= Beginning of Section =
Lemma slot_in_session_true k m : bt_sorted (sessions m) →
  slot_in_session k m = true ↔ ∃ g s, bt_get g (sessions m) = Some s ∧ slot s = k.
Proof.
  intros Hs. unfold slot_in_session. rewrite existsb_exists. split.
  - intros (s&Hin&Hk%bool_decide_eq_true_1). apply list_elem_of_In, bt_elem_values in Hin as [g Hg]; eauto.
  - intros (g&s&Hg&Hk). exists s. rewrite bool_decide_true by done. split; [|done].
    apply list_elem_of_In, bt_elem_values; eauto.
Qed.
Lemma slot_in_session_false k m g s : bt_sorted (sessions m) →
  slot_in_session k m = false → bt_get g (sessions m) = Some s → slot s ≠ k.
Proof.
  intros Hs Hf Hg Hk. assert (slot_in_session k m = true) as Ht; [|congruence].
  apply slot_in_session_true; eauto.
Qed.

(** Replacing a session by one in the same slot of the same guest. *)
Lemma roster_update m g s s' :
  bt_get g (sessions m) = Some s → slot s' = slot s → session_identity s' = session_identity s →
  roster_ok m → roster_ok (set_sessions (bt_insert g s' (sessions m)) m).
Proof.
  intros Hg Hslot Hid H. destruct H. split; simpl; try done; try (by apply bt_insert_sorted).
  - intros g' e He. destruct (ro_entry0 _ _ He) as (?&?&Hn&?). split_and!; try done.
    rewrite bt_get_insert. case_decide; congruence.
  - intros g' x. rewrite bt_get_insert. case_decide; [|eauto]. intros [= <-]. subst g'.
    destruct (ro_session0 _ _ Hg) as (?&?&?). rewrite Hid, Hslot. done.
  - intros g1 g2 s1 s2. rewrite !bt_get_insert.
    repeat case_decide; intros; simplify_eq; try done; rewrite ?Hslot in *; eauto.
Qed.
(** Replacing a lobby entry by one of the same guest and reservation. *)
Lemma roster_entry m g e e' :
  bt_get g (lobby m) = Some e → entry_identity e' = entry_identity e → entry_slot e' = entry_slot e →
  roster_ok m → roster_ok (set_lobby (bt_insert g e' (lobby m)) m).
Proof.
  intros Hg Hid Hslot H. destruct H. split; simpl; try done; try (by apply bt_insert_sorted).
  intros g' x. rewrite bt_get_insert. case_decide; [|eauto]. intros [= <-]. subst g'.
  rewrite Hid, Hslot. eauto.
Qed.

Lemma head_filter_seqZ (P : Z → Prop) `{∀ x, Decision (P x)} a n k :
  head (filter P (seqZ a n)) = Some k → P k ∧ a ≤ k < a + n ∧ ∀ x, a ≤ x < k → ¬ P x.
Proof.
  destruct (decide (0 ≤ n)) as [Hn|Hn]; [|by rewrite seqZ_nil by lia].
  revert a. pattern n. apply natlike_ind; [| |done].
  { intros a. by rewrite seqZ_nil by lia. }
  intros x Hx IH a. rewrite seqZ_cons by lia. rewrite filter_cons. case_decide as HP; simpl.
  - intros [= <-]. split_and!; [done|lia..|intros; lia].
  - rewrite Z.pred_succ. intros (?&?&Hlow)%IH. split_and!; [done|lia|lia|].
    intros y Hy. destruct (decide (y = a)) as [->|]; [done|]. apply Hlow. lia.
Qed.
Lemma head_filter_seqZ_None (P : Z → Prop) `{∀ x, Decision (P x)} a n x :
  head (filter P (seqZ a n)) = None → a ≤ x < a + n → ¬ P x.
Proof.
  intros Hh Hx HP. assert (Hin : x ∈ filter P (seqZ a n)).
  { apply list_elem_of_filter. split; [done|]. by apply elem_of_seqZ. }
  destruct (filter P (seqZ a n)); [by apply not_elem_of_nil in Hin|done].
Qed.
Lemma seqZ_head_bounds now g m k :
  head (filter (λ k, slot_is_reserved k now (Some g) m = false) (seqZ 1 8)) = Some k → 1 ≤ k ≤ 8.
Proof. intros (_&?&_)%head_filter_seqZ. lia. Qed.

Lemma roster_admit m g e s :
  bt_get g (lobby m) = Some e → guest_id (session_identity s) = guest_id (entry_identity e) →
  1 ≤ slot s ≤ 8 → slot_in_session (slot s) m = false →
  roster_ok m →
  roster_ok (set_lobby (bt_remove g (lobby m)) (set_sessions (bt_insert g s (sessions m)) m)).
Proof.
  intros Hg Hid Hslot Hfree H. destruct H.
  split; simpl; try done; try (by apply bt_insert_sorted); try (by apply bt_remove_sorted).
  - intros g' x. rewrite bt_get_remove. case_decide; [done|]. intros (?&?&Hn&?)%ro_entry0.
    split_and!; try done. by rewrite bt_get_insert_ne.
  - intros g' x. rewrite bt_get_insert. case_decide; [|eauto]. intros [= <-]. subst g'.
    destruct (ro_entry0 _ _ Hg) as (?&?&_). split_and!; [congruence|done|lia..].
  - intros g1 g2 s1 s2. rewrite !bt_get_insert.
    repeat case_decide; intros; simplify_eq; try done; [| |by eauto]; exfalso;
      by eapply (slot_in_session_false _ m).
Qed.
Lemma roster_enter m i v identity pf now :
  bt_get (guest_id identity) (identities m) = None → bt_get i (invitations m) = Some v →
  roster_ok m →
  roster_ok (set_lobby (bt_insert (guest_id identity)
      (mk_entry identity i (reserved_slot v) pf Waiting now) (lobby m))
    (set_identities (bt_insert (guest_id identity) identity (identities m))
      (set_invitations (bt_insert i
         (set_invitation_state (InvitationState.Consumed (guest_id identity)) v) (invitations m)) m))).
Proof.
  intros Hnew Hi H. destruct H.
  assert (Hkeep : ∀ g, is_Some (bt_get g (identities m)) →
    is_Some (bt_get g (bt_insert (guest_id identity) identity (identities m)))).
  { intros g. rewrite bt_get_insert. by case_decide. }
  split; simpl; try done; try (by apply bt_insert_sorted).
  - intros i' x. rewrite bt_get_insert. case_decide; [|eauto]. intros [= <-]. simpl. eauto.
  - intros g' x. rewrite bt_get_insert. case_decide as Hg.
    + intros [= <-]. subst g'. simpl. rewrite bt_get_insert_eq. split_and!; [done|done| |by eauto].
      destruct (bt_get _ (sessions m)) eqn:Hs; [|done].
      destruct (ro_session0 _ _ Hs) as (_&[? ?]&_). congruence.
    + intros (?&?&?&?)%ro_entry0. eauto.
  - intros g' x (?&?&?)%ro_session0. eauto.
Qed.
Lemma roster_invite m i v : slot_ok (reserved_slot v) →
  roster_ok m → roster_ok (set_invitations (bt_insert i v (invitations m)) m).
Proof.
  intros Hk H. destruct H. split; simpl; try done; try (by apply bt_insert_sorted).
  intros i' x. rewrite bt_get_insert. case_decide; [|eauto]. by intros [= <-].
Qed.
Lemma roster_end m g : roster_ok m → roster_ok (set_sessions (bt_remove g (sessions m)) m).
Proof.
  intros H. destruct H. split; simpl; try done; try (by apply bt_remove_sorted).
  - intros g' e (?&?&Hn&?)%ro_entry0. split_and!; try done. rewrite bt_get_remove. by case_decide.
  - intros g' x. rewrite bt_get_remove. case_decide; [done|]. eauto.
  - intros g1 g2 s1 s2. rewrite !bt_get_remove. repeat case_decide; try done. eauto.
Qed.

(** Runs a call to the end and turns what it looked up into equations. *)
Ltac guest_unfold :=
  unfold guest_step, st_done, create_invitation, revoke_invitation, enter_lobby,
    update_preflight, reject_lobby_guest, admit_lobby_guest, disconnect_guest, reconnect_guest,
    end_session, set_return_video, set_talkback, update_session_health, with_session,
    create_chat_group, send_chat, redact_chat.
Ltac guest_run :=
  guest_unfold; wp_run; try done;
  repeat match goal with
         | H : ok_or _ _ = Ok _ |- _ => apply ok_or_Ok in H
         | H : ok_or _ _ = Err _ |- _ => clear H
         | H : negb _ = _ |- _ => apply negb_true_iff in H || apply negb_false_iff in H
         end.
= End of Section =
Exercise prompt: Looking back over the data above, restate word for word the lines that begin at the line with "by eapply (slot_in_session_false _ m)." and end at the line with "intros H. destruct", inclusive.

Problem solution:
      by eapply (slot_in_session_false _ m).
Qed.
Lemma roster_enter m i v identity pf now :
  bt_get (guest_id identity) (identities m) = None → bt_get i (invitations m) = Some v →
  roster_ok m →
  roster_ok (set_lobby (bt_insert (guest_id identity)
      (mk_entry identity i (reserved_slot v) pf Waiting now) (lobby m))
    (set_identities (bt_insert (guest_id identity) identity (identities m))
      (set_invitations (bt_insert i
         (set_invitation_state (InvitationState.Consumed (guest_id identity)) v) (invitations m)) m))).
Proof.
  intros Hnew Hi H. destruct H.
  assert (Hkeep : ∀ g, is_Some (bt_get g (identities m)) →
    is_Some (bt_get g (bt_insert (guest_id identity) identity (identities m)))).
  { intros g. rewrite bt_get_insert. by case_decide. }
  split; simpl; try done; try (by apply bt_insert_sorted).
  - intros i' x. rewrite bt_get_insert. case_decide; [|eauto]. intros [= <-]. simpl. eauto.
  - intros g' x. rewrite bt_get_insert. case_decide as Hg.
    + intros [= <-]. subst g'. simpl. rewrite bt_get_insert_eq. split_and!; [done|done| |by eauto].
      destruct (bt_get _ (sessions m)) eqn:Hs; [|done].
      destruct (ro_session0 _ _ Hs) as (_&[? ?]&_). congruence.
    + intros (?&?&?&?)%ro_entry0. eauto.
  - intros g' x (?&?&?)%ro_session0. eauto.
Qed.
Lemma roster_invite m i v : slot_ok (reserved_slot v) →
  roster_ok m → roster_ok (set_invitations (bt_insert i v (invitations m)) m).
Proof.
  intros Hk H. destruct H. split; simpl; try done; try (by apply bt_insert_sorted).
  intros i' x. rewrite bt_get_insert. case_decide; [|eauto]. by intros [= <-].
Qed.
Lemma roster_end m g : roster_ok m → roster_ok (set_sessions (bt_remove g (sessions m)) m).
Proof.
  intros H. destruct H. split; simpl; try done; try (by apply bt_remove_sorted).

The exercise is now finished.